Medicare Patients Exposed to Excess Radiation from Unnecessary CT Scans

Hospitals around the country have exposed thousands of Medicare chest patients to what are most likely <"">unnecessary double CT scans. According to a report in The New York Times, hospitals performed 76,000 such scans on Medicare patients in 2008, costing the federal health insurance program $25 million.

In addition to the enormous costs, the widespread use of double CT scans may be needlessly exposing patients to worrisome amounts of radiation. Just a single CT scan exposes patients to 350 times the radiation of a traditional x-ray.

“The primary concern relates to radiation exposure,” Dr. James A. Brink, chief of diagnostic radiology at Yale-New Haven Hospital, told the Times. “It is incumbent upon all of us to limit it to the amount needed to make a diagnosis.”

A double CT scan consists of two scans done consecutively – one with imaging dye, the other without. According to the Times, many radiologists say such procedures are rarely necessary. What’s more, guidelines developed by the American College of Radiology provide very few reasons to perform a double CT scan.

Yet at some hospitals, Medicare chest patients are routinely subjected to double scans. According to the Times, 2008 outpatient claims show that Medicare patients at some facilities were undergoing double CT scans almost 80 percent of the time. However, the true number of patients who receive double CT scans is probably much higher than the Medicare numbers indicate, as patients with private insurance or Medicaid, as well as and those without health insurance, aren’t being tracked by any agency.

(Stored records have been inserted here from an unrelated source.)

(** X1: when the file is read and digested, [calculateFileHash] returns
    the hex text of the digest, two characters a byte: 64 characters for
    the 32 bytes of SHA-256. *)
Theorem calculateFileHash_length p f buffer hashBuffer :
  arrayBuffer p f = inr buffer →
  subtle_digest p buffer = inr hashBuffer →
  Forall (λ b, b < 256) hashBuffer →
  digest_returns p f (hex hashBuffer) ∧
  String.length (hex hashBuffer) = (2 * length hashBuffer)%nat.
Proof.
  intros Hbuf Hdig Hbytes.
  split; [by apply (calculateFileHash_returns p f buffer)|].
  by apply hex_length.
Qed.

Lemma calculateFileHash_length_sample :
  digest_returns platform_A sample_png (hex sha_bytes) ∧
  String.length (hex sha_bytes) = 64%nat.
Proof.
  apply (calculateFileHash_length platform_A sample_png png_bytes sha_bytes);
    [reflexivity | reflexivity | repeat constructor].
Defined.

(** X2: two different digests never get the same hex text. *)
Theorem hex_distinct (a b : list N) :
  Forall (λ x, x < 256) a → Forall (λ x, x < 256) b →
  a ≠ b → hex a ≠ hex b.
Proof. intros Ha Hb Hne Heq. by apply Hne, hex_eq_inv. Qed.

Lemma hex_distinct_sample : hex sha_bytes ≠ hex png_bytes.
Proof.
  apply (hex_distinct sha_bytes png_bytes);
    [repeat constructor | repeat constructor | discriminate].
Defined.

(** ** What a run does to the outside *)

Lemma calculateFileHash_effects p f :
  effects_of (calculateFileHash p f)
  = match arrayBuffer p f with
    | inl _ => [EArrayBuffer f]
    | inr buffer => [EArrayBuffer f; EDigest buffer]
    end.
Proof.
  unfold effects_of, calculateFileHash.
  cbn. unfold mbind, M_bind, lift, perform. cbn.
  destruct (arrayBuffer p f) as [e|buffer]; cbn; [done|].
  by destruct (subtle_digest p buffer).
Qed.

Lemma analyzeMedia_effects p f t ctx :
  effects_of (analyzeMedia p f t ctx)
  = if String.eqb (GEMINI_API_KEY p) "" then []
    else [EReadAsDataURL f;
          EGenerateContent
            (request_of
               (split_comma_1 (list_ascii_of_string (readAsDataURL p f)),
                file_type f) t ctx)].
Proof.
  unfold effects_of, analyzeMedia.
  destruct (String.eqb (GEMINI_API_KEY p) ""); [done|].
  unfold fileToGenerativePart.
  cbn. unfold mbind, M_bind, lift, perform. cbn.
  destruct (generateContent p _) as [e|text]; cbn; [done|].
  destruct (JSON_parse p _) as [e|json]; cbn; [done|].
  destruct (nullish json) eqn:Hn.
  - by destruct json.
  - by repeat (rewrite get_prop_field by done; cbn).
Qed.

Lemma run_effects_eq p w es :
  effects (run p w) = (effects w ++ es)%list → run_effects p w = es.
Proof. unfold run_effects. intros ->. by rewrite drop_app_length. Qed.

The Times investigation found that double CT scans are most likely to be performed at small, community hospitals. For example, Memorial Medical Center of West Michigan in Ludington performed double scans on its Medicare chest patients 89 percent of the time. In response to questions, an official with the hospital told the Times that the facility has made “dramatic” changes to protocols since 2008. Due to these changes, the rate of double CT scans performed at Memorial Medical Center dropped to 42.4 percent in 2010 and to 3 percent in the first part of 2011.

While smaller hospitals perform these scans often, large hospitals are not immune. For instance, St. John Health System in Tulsa, Oklahoma double-scanned 80 percent of the time. A spokesperson for that facility told the Times that the system recognized that “those numbers were higher than we needed to be,” and has since changed its protocols. According to the Times, the official claimed that the rate of such scans now hovers around 5 percent at St. John.

But even 5 percent is high number, when you consider that the Times found most major university hospitals perform double CT scans on less than 1 percent of their Medicare chest patients. For example, double scans accounted for only a fraction of 1 percent of cases at Yale-New Haven Hospital. And none of the 2,000 chest scans performed at UNC Healthcare in Chapel Hill, N.C. 2008 involved a double procedure. Dr. Paul L. Molina, executive vice chairman of radiology UNC Healthcare questioned why a facility would perform any double CT scans.

“I would be very surprised as to why that would occur,” Molina, told the Times. “Someone’s got to educate me as to why they see the need to do both.”